Lingui, les liens sacrés
Film de Mahamat-Saleh Haroun (8 décembre)

Nudo Mixteco
de Angeles Cruz (8 décembre)

Au cœur du bois
Film documentaire de Claus Drexel (8 décembre)

Où est Anne Frank !
Film d’animation de Ari Folman (8 décembre)

Any day Now
Film de Hany Ramezan (8 décembre 2021)

Panorama des récentes sorties en France de films iraniens et réflexion sur le cinéma iranien
En compagnie de Bamchade Pourvali, animateur au Lucernaire du ciné-club iranien.

L’Homme qui penche
Film de Marie-Violaine Brincard et Olivier Dury (8 décembre)

Poète et ouvrier, Thierry Metz est l’un des plus grands écrivains de sa génération. Il modèle ses expériences par l’écriture et transforme chaque étape de vie en matériau poétique. Il donne une âme au chantier, aux paysages du Lot-et-Garonne, à la maison dans laquelle il vit.

Le film retrace l’intensité tragique d’une vie entièrement consacrée à la création et propose un dialogue entre la poésie et le cinéma.
Accompagné par les textes de ses principaux recueils, il fait exister les habitants de ses poèmes : les manœuvres, les saisonniers et les patients du centre psychiatrique de Cadillac... Très belle osmose entre les textes et les images et leur traitement. Un film rare.

Lingui, les liens sacrés
Film de Mahamat-Saleh Haroun (8 décembre)

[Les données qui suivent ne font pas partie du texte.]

(** The end of [mqtt_connect]: the three optional blocks, the size and the
    send; [n] is the recorded size and [pre] what was written before the
    blocks. *)
Lemma wp_connect_tail (param : connect_param) (n : Z) g t sz (pre : list Z)
    (Q : unit -> machine -> Prop) s :
  connect_valid param -> st_pre s g t sz pre ->
  (length pre + length (connect_tail param) < 128)%nat ->
  0 <= n <= Z.of_nat (length pre + length (connect_tail param)) ->
  (forall s',
     st_pre s' g
       (t ++ [queued (take (Z.to_nat n) (pre ++ connect_tail param))]) n
       (pre ++ connect_tail param) -> Q tt s') ->
  wp ((if 0x01 =? will_flag (cp_flag param)
       then add_string (will_topic param);; add_string (will_msg param)
       else ret tt);;
      (if 0x01 =? username_flag (cp_flag param)
       then add_string (username param) else ret tt);;
      (if 0x01 =? password_flag (cp_flag param)
       then add_string (password param) else ret tt);;
      set_size n;;
      mqtt_send_data) Q s.
Proof.
  intros Hvalid Hs Hroom Hn HQ.
  destruct (connect_valid_fields param Hvalid) as (Hw & Hu & Hp).
  unfold connect_tail in *. rewrite !length_app in Hroom, Hn.
  set (W := if 1 =? will_flag (cp_flag param)
            then lp_string (opt_str (will_topic param))
                 ++ lp_string (opt_str (will_msg param)) else []) in *.
  set (U := if 1 =? username_flag (cp_flag param)
            then lp_string (opt_str (username param)) else []) in *.
  set (P := if 1 =? password_flag (cp_flag param)
            then lp_string (opt_str (password param)) else []) in *.
  apply wp_bind.
  eapply (wp_will_block (1 =? will_flag (cp_flag param)));
    [exact Hs | exact Hw | fold W; lia |]. fold W. intros s1 H1.
  apply wp_bind.
  eapply (wp_string_block (1 =? username_flag (cp_flag param)));
    [exact H1 | exact Hu | fold U; rewrite length_app; lia |]. fold U. intros s2 H2.
  apply wp_bind.
  eapply (wp_string_block (1 =? password_flag (cp_flag param)));
    [exact H2 | exact Hp | fold P; rewrite !length_app; lia |]. fold P. intros s3 H3.
  rewrite <- !app_assoc in H3.
  destruct H3 as [la H3].
  wp_next wp_set_size. intros s4 H4.
  rewrite u8_small in H4 by lia.
  eapply (wp_send (take (Z.to_nat n) (pre ++ W ++ U ++ P))
            (drop (Z.to_nat n) (pre ++ W ++ U ++ P) ++ la)); [exact H4 | | |].
  - rewrite length_take, !length_app. lia.
  - transitivity ((take (Z.to_nat n) (pre ++ W ++ U ++ P)
                   ++ drop (Z.to_nat n) (pre ++ W ++ U ++ P)) ++ la).
    + rewrite take_drop. reflexivity.
    + rewrite <- app_assoc. reflexivity.
  - intros s5 H5. apply HQ. exists la. exact H5.
Qed.

Lemma connect_head_length (param : connect_param) :
  length (connect_head param) = 10%nat.
Proof. reflexivity. Qed.

(** X13: with a client identifier, whatever the will, user name and password
    flags, the payload length [calculate_connect_payload_len] returns is the
    number of bytes [mqtt_connect] writes after the remaining-length byte, and
    the frame it queues is all of them: type 0x10, that length, protocol name,
    level, flags, keep-alive, the client identifier and the flagged strings,
    each with its 2-byte length. *)
Theorem connect_with_client_id (param : connect_param) (cid : list Z) (s : machine) :
  buf_ok s -> connect_valid param -> client_id param = Some cid ->
  (12 + length (lp_string cid) + length (connect_tail param) < 128)%nat ->
  let L := 10 + Z.of_nat (length (lp_string cid) + length (connect_tail param)) in
  let written :=
    [0x10; L] ++ connect_head param ++ lp_string cid ++ connect_tail param in
  exists s',
    calculate_connect_payload_len param s = Ok (L, s) /\
    mqtt_connect param s = Ok (tt, s') /\
    g_uuid s' = g_uuid s /\
    wire (trace s') = wire (trace s) ++ [queued written] /\
    take (pdata s') (msg_data (msg s')) = written /\
    Z.of_nat (pdata s') = L + 2 /\
    msg_size (msg s') = L + 2.
Proof.
  intros Hbuf Hvalid Hcid Hfit L written.
  pose proof (st_any_start s Hbuf) as Hs.
  assert (Hlp : length (lp_string cid) = (2 + length cid)%nat) by reflexivity.
  assert (Hcalc : forall r, wp (calculate_connect_payload_len param)
                              (fun a r' => a = L /\ r' = r) r).
  { intros r. apply wp_calculate_connect_payload_len; [exact Hvalid | |].
    - rewrite Hcid. unfold opt_str. cbn [from_option id]. lia.
    - rewrite Hcid. cbn [is_null negb]. unfold opt_str. cbn [from_option id].
      split; [unfold L; lia | reflexivity]. }
  assert (Hrun : wp (mqtt_connect param)
                   (fun _ s' => st_pre s' (g_uuid s) (wire (trace s) ++ [queued written])
                                  (L + 2) written) s).
  { unfold mqtt_connect.
    apply wp_bind. apply wp_check_connect_param; [exact Hvalid |].
    wp_next wp_pdata_init. intros s0 sz H0.
    apply wp_bind. eapply wp_mono; [apply Hcalc |]. intros a r [-> ->].
    rewrite Hcid. cbn [is_null negb].
    eapply wp_connect_head; [exact H0 | unfold L; lia | unfold L; lia |].
    intros s1 H1. cbv beta.
    apply wp_bind. eapply wp_add_string_pre; [exact H1 | wp_len |]. intros s2 H2.
    eapply (wp_connect_tail param (L + 1 + 1)); [exact Hvalid | exact H2 | | |].
    - rewrite !length_app, connect_head_length, Hlp. simpl. lia.
    - rewrite !length_app, connect_head_length, Hlp. unfold L. simpl. lia.
    - intros s3 H3.
      replace (L + 1 + 1) with (L + 2) in H3 by lia.
      rewrite <- !app_assoc in H3. cbn [app] in H3.
      rewrite take_ge in H3
        by (cbn [length]; rewrite !length_app, connect_head_length, Hlp;
            unfold L; lia).
      exact H3. }
  destruct (Hcalc s) as (a & r & Hc & -> & ->).
  destruct Hrun as ([] & s' & Hrun & Hpre).
  apply st_pre_facts in Hpre. destruct Hpre as (Hg & Ht & Hsz & Hp & Htake).
  exists s'. repeat split; try assumption.
  - rewrite Hp. exact Htake.
  - rewrite Hp. unfold written. cbn [app length].
    rewrite !length_app, connect_head_length, Hlp. unfold L. lia.
Qed.

Lemma connect_with_client_id_witness :
  let param :=
    {| cp_flag := {| flag := 0xc2; clear_session := 1; will_flag := 0; will_qos := 0;
                     will_retain := 0; password_flag := 1; username_flag := 1 |};
       alive_time := 60; client_id := Some [99; 49]; will_topic := None;
       will_msg := None; username := Some [117]; password := Some [112; 119] |} in
  let L := 10 + Z.of_nat (length (lp_string [99; 49]) + length (connect_tail param)) in
  let written :=
    [0x10; L] ++ connect_head param ++ lp_string [99; 49] ++ connect_tail param in
  exists s',
    calculate_connect_payload_len param (machine_at 0) = Ok (L, machine_at 0) /\
    mqtt_connect param (machine_at 0) = Ok (tt, s') /\
    g_uuid s' = g_uuid (machine_at 0) /\
    wire (trace s') = wire (trace (machine_at 0)) ++ [queued written] /\
    take (pdata s') (msg_data (msg s')) = written /\
    Z.of_nat (pdata s') = L + 2 /\
    msg_size (msg s') = L + 2.
Proof.
  apply (connect_with_client_id
           {| cp_flag := {| flag := 0xc2; clear_session := 1; will_flag := 0;
                            will_qos := 0; will_retain := 0; password_flag := 1;
                            username_flag := 1 |};
              alive_time := 60; client_id := Some [99; 49]; will_topic := None;
              will_msg := None; username := Some [117]; password := Some [112; 119] |}
           [99; 49] (machine_at 0)).
  - apply buf_ok_machine_at.
  - unfold connect_valid. cbn. repeat split; try discriminate.
    left. repeat split.
  - reflexivity.
  - cbn. lia.
Defined.

(** X14: without a client identifier, whatever the other flags, [mqtt_connect]
    writes the empty identifier 0x00 0x00 that
    [calculate_connect_payload_len] does not count: the bytes written after
    the remaining-length byte are two more than the length it returns, and the
    queued frame, cut to the recorded size, lacks the last two bytes
    written. *)
Theorem connect_without_client_id (param : connect_param) (s : machine) :
  buf_ok s -> connect_valid param -> client_id param = None ->
  (14 + length (connect_tail param) < 128)%nat ->
  let L := 10 + Z.of_nat (length (connect_tail param)) in
  let written :=
    [0x10; L] ++ connect_head param ++ [0x00; 0x00] ++ connect_tail param in
  exists s',
    calculate_connect_payload_len param s = Ok (L, s) /\
    mqtt_connect param s = Ok (tt, s') /\
    take (pdata s') (msg_data (msg s')) = written /\
    Z.of_nat (pdata s') = L + 2 + 2 /\
    msg_size (msg s') = L + 2 /\
    wire (trace s') =
      wire (trace s) ++ [queued (take (length written - 2) written)].
Proof.
  intros Hbuf Hvalid Hcid Hfit L written.
  pose proof (st_any_start s Hbuf) as Hs.
  assert (Hcalc : forall r, wp (calculate_connect_payload_len param)
                              (fun a r' => a = L /\ r' = r) r).
  { intros r. apply wp_calculate_connect_payload_len; [exact Hvalid | |].
    - rewrite Hcid. unfold opt_str. cbn [from_option length]. lia.
    - rewrite Hcid. cbn [is_null negb length].
      split; [unfold L; lia | reflexivity]. }
  assert (Hlen : length written = (14 + length (connect_tail param))%nat).
  { unfold written. cbn [app length]. rewrite !length_app, connect_head_length.
    simpl. lia. }
  assert (Hrun : wp (mqtt_connect param)
                   (fun _ s' =>
                      st_pre s' (g_uuid s)
                        (wire (trace s) ++ [queued (take (length written - 2) written)])
                        (L + 2) written) s).
  { unfold mqtt_connect.
    apply wp_bind. apply wp_check_connect_param; [exact Hvalid |].
    wp_next wp_pdata_init. intros s0 sz H0.
    apply wp_bind. eapply wp_mono; [apply Hcalc |]. intros a r [-> ->].
    rewrite Hcid. cbn [is_null negb].
    eapply wp_connect_head; [exact H0 | unfold L; lia | unfold L; lia |].
    intros s1 H1. cbv beta.
    apply wp_bind. apply wp_bind.
    eapply wp_put_pre; [exact H1 | wp_len |]. intros s2 H2.
    eapply wp_put_pre; [exact H2 | wp_len |]. intros s3 H3.
    eapply (wp_connect_tail param (L + 1 + 1)); [exact Hvalid | exact H3 | | |].
    - rewrite !length_app, connect_head_length. simpl. lia.
    - rewrite !length_app, connect_head_length. unfold L. simpl. lia.
    - intros s4 H4.
      replace (L + 1 + 1) with (L + 2) in H4 by lia.
      rewrite <- !app_assoc in H4. cbn [app] in H4.
      replace (Z.to_nat (L + 2)) with (length written - 2)%nat in H4
        by (rewrite Hlen; unfold L; lia).
      exact H4. }
  destruct (Hcalc s) as (a & r & Hc & -> & ->).
  destruct Hrun as ([] & s' & Hrun & Hpre).
  apply st_pre_facts in Hpre. destruct Hpre as (Hg & Ht & Hsz & Hp & Htake).
  exists s'. repeat split; try assumption.
  - rewrite Hp. exact Htake.
  - rewrite Hp, Hlen. unfold L. lia.
Qed.

Lemma connect_without_client_id_witness :
  let param :=
    {| cp_flag := {| flag := 0x82; clear_session := 1; will_flag := 0; will_qos := 0;
                     will_retain := 0; password_flag := 0; username_flag := 1 |};
       alive_time := 60; client_id := None; will_topic := None;
       will_msg := None; username := Some [117; 115]; password := None |} in
  let L := 10 + Z.of_nat (length (connect_tail param)) in
  let written :=
    [0x10; L] ++ connect_head param ++ [0x00; 0x00] ++ connect_tail param in
  exists s',
    calculate_connect_payload_len param (machine_at 0) = Ok (L, machine_at 0) /\
    mqtt_connect param (machine_at 0) = Ok (tt, s') /\
    take (pdata s') (msg_data (msg s')) = written /\
    Z.of_nat (pdata s') = L + 2 + 2 /\
    msg_size (msg s') = L + 2 /\
    wire (trace s') =
      wire (trace (machine_at 0)) ++ [queued (take (length written - 2) written)].
Proof.
  apply (connect_without_client_id
           {| cp_flag := {| flag := 0x82; clear_session := 1; will_flag := 0;
                            will_qos := 0; will_retain := 0; password_flag := 0;
                            username_flag := 1 |};
              alive_time := 60; client_id := None; will_topic := None;
              will_msg := None; username := Some [117; 115]; password := None |}
           (machine_at 0)).
  - apply buf_ok_machine_at.
  - unfold connect_valid. cbn. repeat split; try discriminate.
    left. repeat split.
  - reflexivity.
  - cbn. lia.
Defined.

Après Une saison en France, qui traitait des problèmes rencontrés par les réfugiés politiques, Mahamat-Saleh Haroun revient au Tchad pour tourner Lingui, les liens sacrés.

Amina vit avec sa fille Maria, âgée de quinze ans dans les faubourgs de N’djaména. Elle vit seule et lorsqu’elle découvre que sa fille adolescente est enceinte, c’est la catastrophe. Une grossesse non désirée… Que faire dans un pays où l’avortement est condamné par la religion et par la loi ?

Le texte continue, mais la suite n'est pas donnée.